### Exercise input
(** X22.  The parsed expression contains neither ['.'] nor ['+']. *)
Theorem parse_expression_has_no_dot_or_plus (expr : string) :
  occurs "." (parse_expression expr) = false
  ∧ occurs "+" (parse_expression expr) = false.
Proof.
  unfold parse_expression. split; apply occurs_sub_not; try done.
  - apply occurs_replace_char_other; [done|].
    by apply occurs_replace_char_old.
  - by apply occurs_replace_char_old.
Qed.

Lemma word_char_not_bang c : word_char c = true → Ascii.eqb c "!" = false.
Proof. destruct (Ascii.eqb_spec c "!") as [->|]; [done|done]. Qed.

Lemma starts_with_word_sub_not s :
  starts_with_word (sub_not s false) = starts_with_word s.
Proof.
  destruct s as [|c s]; simpl; [done|].
  destruct (Ascii.eqb_spec c "!") as [->|]; simpl; [|done].
  by destruct (starts_with_word s).
Qed.

Lemma bang_before_word_sub_not s in_name :
  bang_before_word (sub_not s in_name) = false.
Proof.
  revert in_name. induction s as [|c s IH]; intros in_name; simpl.
  - by destruct in_name.
  - destruct in_name; simpl.
    + destruct (word_char c) eqn:Hw; simpl.
      * by rewrite (word_char_not_bang c Hw), IH.
      * destruct (Ascii.eqb_spec c "!") as [->|Hc]; simpl.
        -- destruct (starts_with_word s) eqn:Hs; simpl; [by rewrite IH|].
           by rewrite starts_with_word_sub_not, Hs, IH.
        -- rewrite IH. by destruct (Ascii.eqb_spec c "!").
    + destruct (Ascii.eqb_spec c "!") as [->|Hc]; simpl.
      * destruct (starts_with_word s) eqn:Hs; simpl; [by rewrite IH|].
        by rewrite starts_with_word_sub_not, Hs, IH.
      * rewrite IH. by destruct (Ascii.eqb_spec c "!").
Qed.

(** X23.  In the parsed expression no ['!'] is left directly before a
    name: every negated name has been rewritten. *)
Theorem parse_expression_rewrites_every_negated_name (expr : string) :
  bang_before_word (parse_expression expr) = false.
Proof. apply bang_before_word_sub_not. Qed.

Lemma replace_char_word old new s :
  word_char old = false → all_word s = true → replace_char old new s = s.
Proof.
  intros Hold. induction s as [|c s IH]; simpl; [done|].
  intros [Hc Hs]%andb_true_iff.
  destruct (Ascii.eqb_spec c old) as [->|]; [congruence|]. by rewrite IH.
Qed.

Lemma sub_not_name s : all_word s = true → sub_not s true = s ++ ")".
Proof.
  induction s as [|c s IH]; simpl; [done|].
  intros [-> Hs]%andb_true_iff. simpl. by rewrite IH.
Qed.

(** X24.  A negated name ['!name'] is parsed to ['(not name)']. *)
Theorem parse_expression_negated_name (name : string) :
  name ≠ "" → all_word name = true →
  parse_expression ("!" ++ name) = "(not " ++ name ++ ")".
Proof.
  intros Hne Hname. unfold parse_expression. simpl.
  rewrite (replace_char_word " " "" name eq_refl Hname).
  rewrite (replace_char_word "." "&" name eq_refl Hname).
  rewrite (replace_char_word "+" "|" name eq_refl Hname).
  destruct name as [|c name]; [done|]. simpl in Hname.
  apply andb_true_iff in Hname as [Hc Hname]. simpl. rewrite Hc. simpl.
  by rewrite sub_not_name.
Qed.
(** X7.  For a corpus whose length fits a [size_t], every entry of the
    table is at least 1 and at most the number of documents, and its term
    occurs in some document; a term has no entry exactly when no document
    contains it, so a term that only candidates have is a missing key, not
    a zero. *)
Theorem df_entries_are_positive_and_bounded (documents : list Document)
    (term : N) :
  Z.of_nat (length documents) < SIZE_MOD →
  (∀ count, aggregate_df documents !! term = Some count →
     1 ≤ count ≤ Z.of_nat (length documents)
     ∧ ∃ document, document ∈ documents ∧ is_Some (vocab document !! term))
  ∧ (aggregate_df documents !! term = None ↔
     Forall (λ document, vocab document !! term = None) documents)
  ∧ (term ∈ dom (aggregate_df documents) ↔
     ∃ document, document ∈ documents ∧ term ∈ dom (vocab document)).
Proof.
  intros Hlen. pose proof (document_frequency_le term documents) as Hle.
  pose proof (document_frequency_zero term documents) as Hzero.
  assert (Z.of_nat (document_frequency term documents) `mod` SIZE_MOD
          = Z.of_nat (document_frequency term documents)) as Hsmall.
  { apply Z.mod_small. lia. }
  assert (document_frequency term documents ≠ 0%nat →
          ∃ document, document ∈ documents ∧ is_Some (vocab document !! term))
    as Hsome.
  { intros Hne. rewrite Hzero in Hne.
    apply not_Forall_Exists in Hne; [|intros d; apply _].
    apply Exists_exists in Hne as (d & Hin & Hd). exists d. split; [done|].
    simpl in Hd. destruct (vocab d !! term); [eauto|]. by destruct Hd. }
  rewrite aggregate_df_lookup, Hsmall. split; [|split].
  - intros count. case_decide as Hc; [done|]. intros [= <-].
    split; [lia|]. by apply Hsome.
  - case_decide as Hc; split; try done.
    + intros _. by apply Hzero.
    + intros Hall. by apply Hzero in Hall.
  - rewrite elem_of_dom, aggregate_df_lookup, Hsmall. split.
    + case_decide as Hc; [by intros []|]. intros _.
      destruct (Hsome Hc) as (d & Hin & Hd). exists d. split; [done|].
      by apply elem_of_dom.
    + intros (d & Hin & Hd). apply elem_of_dom in Hd.
      rewrite decide_False; [eauto|]. rewrite Hzero, Forall_forall.
      intros Hall. rewrite (Hall d Hin) in Hd. by destruct Hd.
Qed.
(** The run of the script, stage by stage, once the arguments are
    accepted. *)
Lemma main_script_stages (args : Args) (w : World Instant)
    (start_year start_month : Z) (org_name repo_name : string)
    (others : list string) :
  PyStr.contains "/" (repository args) = true ->
  start_year_of args = Ok start_year ->
  start_month_of args = Ok start_month ->
  PyStr.rsplit "/" (repository args) = org_name :: repo_name :: others ->
  main_script astimezone args w
  = match get_user_login (connect w (getpass w)) with
    | Raise BadCredentialsException =>
        ([Getpass "Auth. Token:"; ApiGetUser],
         Raise (ValueError "Bad Github authorization token!"))
    | Raise e => ([Getpass "Auth. Token:"; ApiGetUser], Raise e)
    | Ok login =>
        match get_organization (connect w (getpass w)) org_name with
        | Raise e =>
            ([Getpass "Auth. Token:"; ApiGetUser;
              ApiGetOrganization org_name], Raise e)
        | Ok org =>
            match get_repo org repo_name with
            | Raise e =>
                ([Getpass "Auth. Token:"; ApiGetUser;
                  ApiGetOrganization org_name; ApiGetRepo repo_name],
                 Raise e)
            | Ok repo =>
                let scan :=
                  pr_loop astimezone
                    match given_username args with
                    | Some name => name
                    | None => login
                    end start_year start_month (get_pulls repo)
                    initial_counters false in
                match snd scan with
                | Ok acc =>
                    (Getpass "Auth. Token:" :: ApiGetUser
                     :: ApiGetOrganization org_name :: ApiGetRepo repo_name
                     :: ApiGetPulls
                     :: PrintLine "Looping over PRs for ESCOMP/CAM..."
                     :: fst scan
                        ++ [PrintLine "...Finished ESCOMP/CAM PR loop.";
                            ApiClose; PrintSummary acc],
                     Ok acc)
                | Raise e =>
                    (Getpass "Auth. Token:" :: ApiGetUser
                     :: ApiGetOrganization org_name :: ApiGetRepo repo_name
                     :: ApiGetPulls
                     :: PrintLine "Looping over PRs for ESCOMP/CAM..."
                     :: fst scan,
                     Raise e)
                end
            end
        end
    end.
Proof.
  intros Hsep Hy Hm Hsplit.
  unfold main_script, parse_command_line, login_or_bad_token. cbv zeta.
  rewrite Hsep, bind_lift_ok, Hy, bind_lift_ok, Hm, bind_lift_ok, Hsplit.
  destruct (get_user_login (connect w (getpass w))) as [login|e].
  2:{ destruct e; reflexivity. }
  cbn [bind emit ret lift raise fst snd app list_index nth_error].
  destruct (get_organization (connect w (getpass w)) org_name) as [org|e].
  2:{ reflexivity. }
  cbn [bind emit ret lift raise fst snd app list_index nth_error].
  destruct (get_repo org repo_name) as [repo|e].
  2:{ reflexivity. }
  cbn [bind emit ret lift raise fst snd app list_index nth_error].
  destruct (pr_loop astimezone
              match given_username args with
              | Some name => name
              | None => login
              end start_year start_month (get_pulls repo)
              initial_counters false) as [progress [acc|e]];
    reflexivity.
Qed.
(** * esbonio.lsp.sphinx: a shallow embedding of the Sphinx language server

    The development follows [lib/esbonio/esbonio/lsp/sphinx.py]:
    the log handler that turns Sphinx's warnings into diagnostics
    ([SphinxLogHandler]), the server that owns the Sphinx application
    ([SphinxLanguageServer]: [save], [build], the role and directive
    indices, the intersphinx lookup) and the helpers that resolve the
    configuration directory ([find_conf_dir], [expand_conf_dir]).

    Python values are modelled as the code has them: [str] as [string]
    (a string of bytes; a character outside ASCII is the bytes of its UTF-8
    encoding, each of them 128 or more), [int] as [Z], [None]-able values as [option], dictionaries that are only
    looked up as [gmap], dictionaries that are iterated as lists of pairs in
    insertion order, exceptions as the [Raise] case of [result]. *)

From Stdlib Require Import ZArith Ascii String List Bool Lia.
From stdpp Require Import base option list strings gmap fin_maps.

Import ListNotations.
Local Open Scope string_scope.
Local Open Scope Z_scope.
Local Open Scope list_scope.

(** ** Exceptions and fallible computations *)

Inductive exn : Type :=
| AttributeError (what : string)
| TypeError (what : string)
| IndexError (what : string)
| MissingConfigError
| EngineError (what : string)
| ValidationError (what : string).

Inductive result (A : Type) : Type :=
| Ok (a : A)
| Raise (e : exn).

Arguments Ok {A} a.
Arguments Raise {A} e.

#[global] Instance result_ret : MRet result := fun _ a => Ok a.

#[global] Instance result_bind : MBind result := fun _ _ k m =>
  match m with
  | Ok a => k a
  | Raise e => Raise e
  end.

(** ** Python strings *)

Module PyStr.

(** [s.startswith(p)] *)
Fixpoint startswith (p s : string) : bool :=
  match p with
  | EmptyString => true
  | String a p' =>
      match s with
      | EmptyString => false
      | String b s' => if Ascii.eqb a b then startswith p' s' else false
      end
  end.

(** [p in s] for strings: [p] occurs somewhere in [s]. *)
Fixpoint contains (p s : string) : bool :=
  startswith p s
  || match s with
     | EmptyString => false
     | String _ s' => contains p s'
     end.

(** [s.endswith(p)] *)
Fixpoint endswith (p s : string) : bool :=
  String.eqb p s
  || match s with
     | EmptyString => false
     | String _ s' => endswith p s'
     end.

(** [s.split(sep)] for a one-character separator.  The result is never
    empty: a string without the separator is returned as its only
    element. *)
Fixpoint split (sep : ascii) (s : string) : list string :=
  match s with
  | EmptyString => [EmptyString]
  | String c s' =>
      if Ascii.eqb c sep then EmptyString :: split sep s'
      else match split sep s' with
           | h :: t => String c h :: t
           | [] => [String c EmptyString]
           end
  end.

(** [sep.join(parts)] *)
Fixpoint join (sep : string) (parts : list string) : string :=
  match parts with
  | [] => EmptyString
  | [p] => p
  | p :: rest => p +:+ sep +:+ join sep rest
  end.

(** [c] does not occur in [s]. *)
Fixpoint lacks (c : ascii) (s : string) : bool :=
  match s with
  | EmptyString => true
  | String a s' => negb (Ascii.eqb a c) && lacks c s'
  end.

Definition is_digit (c : ascii) : bool :=
  let n := nat_of_ascii c in (48 <=? n)%nat && (n <=? 57)%nat.

Definition digit_val (c : ascii) : Z := Z.of_nat (nat_of_ascii c) - 48.

(** The ASCII characters [int()] skips around a number: space, tab, line
    feed, vertical tab, form feed and carriage return.  (The separators 28
    to 31, which [str.strip()] removes, are not among them:
    [int("\x1c42")] is a [ValueError].) *)
Definition is_space (c : ascii) : bool :=
  let n := nat_of_ascii c in
  (n =? 32)%nat || ((9 <=? n)%nat && (n <=? 13)%nat).

(** Every character of the string is an ASCII character. *)
Fixpoint is_ascii (s : string) : bool :=
  match s with
  | EmptyString => true
  | String c s' => (nat_of_ascii c <? 128)%nat && is_ascii s'
  end.

Fixpoint lstrip (s : string) : string :=
  match s with
  | String c s' => if is_space c then lstrip s' else s
  | EmptyString => EmptyString
  end.

(** Drop trailing white space. *)
Fixpoint rstrip (s : string) : string :=
  match s with
  | EmptyString => EmptyString
  | String c s' =>
      match rstrip s' with
      | EmptyString => if is_space c then EmptyString else String c EmptyString
      | r => String c r
      end
  end.

(** The digits of a decimal literal: at least one digit, and single
    underscores allowed between digits.  [acc] is the value read so far,
    [prev_digit] tells whether the previous character was a digit. *)
Fixpoint digits (acc : Z) (prev_digit : bool) (s : string) : option Z :=
  match s with
  | EmptyString => if prev_digit then Some acc else None
  | String c s' =>
      if is_digit c then digits (10 * acc + digit_val c) true s'
      else if Ascii.eqb c "_" then
             if prev_digit then digits acc false s' else None
           else None
  end.

(** [int(s)] in base ten on an ASCII string: blanks around, a sign, the
    digits.  [None] stands for [ValueError]. *)
Definition int_ascii (s : string) : option Z :=
  match rstrip (lstrip s) with
  | String "+" d => digits 0 false d
  | String "-" d => Z.opp <$> digits 0 false d
  | d => digits 0 false d
  end.

(** [int(s)] in base ten.  On an ASCII string of at most 640 characters it
    is [int_ascii].  The other strings are left to the interpreter, as
    [other], supplied by the platform: on a string with characters outside
    ASCII, [int()] first maps the blanks and the decimal digits of Unicode
    to ASCII ones, with tables of its own; and recent interpreters refuse a
    number of more digits than a limit that can be configured, but not set
    below 640. *)
Definition int (other : string -> option Z) (s : string) : option Z :=
  if is_ascii s && (String.length s <=? 640)%nat then int_ascii s else other s.

End PyStr.

(** ** Paths

    [pathlib] and [pygls.uris] belong to the platform the server runs on,
    like the Unicode tables of the interpreter.  A path object is
    represented by its string form; the platform supplies the operations
    the module uses. *)

Record Platform : Type := {
  IS_WIN : bool;                            (* pygls.IS_WIN *)
  from_fs_path : string -> string;          (* pygls.uris.from_fs_path *)
  to_fs_path : string -> string;            (* pygls.uris.to_fs_path *)
  path_parts : string -> list string;       (* pathlib.Path(p).parts *)
  path_join : list string -> string;        (* str(pathlib.Path(a, b, ...)) *)
  path_parent : string -> string;           (* str(pathlib.Path(p).parent) *)
  path_resolve : string -> string;          (* str(pathlib.Path(p).resolve()) *)
  int_other : string -> option Z            (* int(s) where PyStr.int does not read s *)
}.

### To do
Print exactly the lines above from the one with "a [ValueError].) *)" to the one with "[prev_digit] tells whether", including both.

### Output for this exercise
    [int("\x1c42")] is a [ValueError].) *)
Definition is_space (c : ascii) : bool :=
  let n := nat_of_ascii c in
  (n =? 32)%nat || ((9 <=? n)%nat && (n <=? 13)%nat).

(** Every character of the string is an ASCII character. *)
Fixpoint is_ascii (s : string) : bool :=
  match s with
  | EmptyString => true
  | String c s' => (nat_of_ascii c <? 128)%nat && is_ascii s'
  end.

Fixpoint lstrip (s : string) : string :=
  match s with
  | String c s' => if is_space c then lstrip s' else s
  | EmptyString => EmptyString
  end.

(** Drop trailing white space. *)
Fixpoint rstrip (s : string) : string :=
  match s with
  | EmptyString => EmptyString
  | String c s' =>
      match rstrip s' with
      | EmptyString => if is_space c then EmptyString else String c EmptyString
      | r => String c r
      end
  end.

(** The digits of a decimal literal: at least one digit, and single
    underscores allowed between digits.  [acc] is the value read so far,
    [prev_digit] tells whether the previous character was a digit. *)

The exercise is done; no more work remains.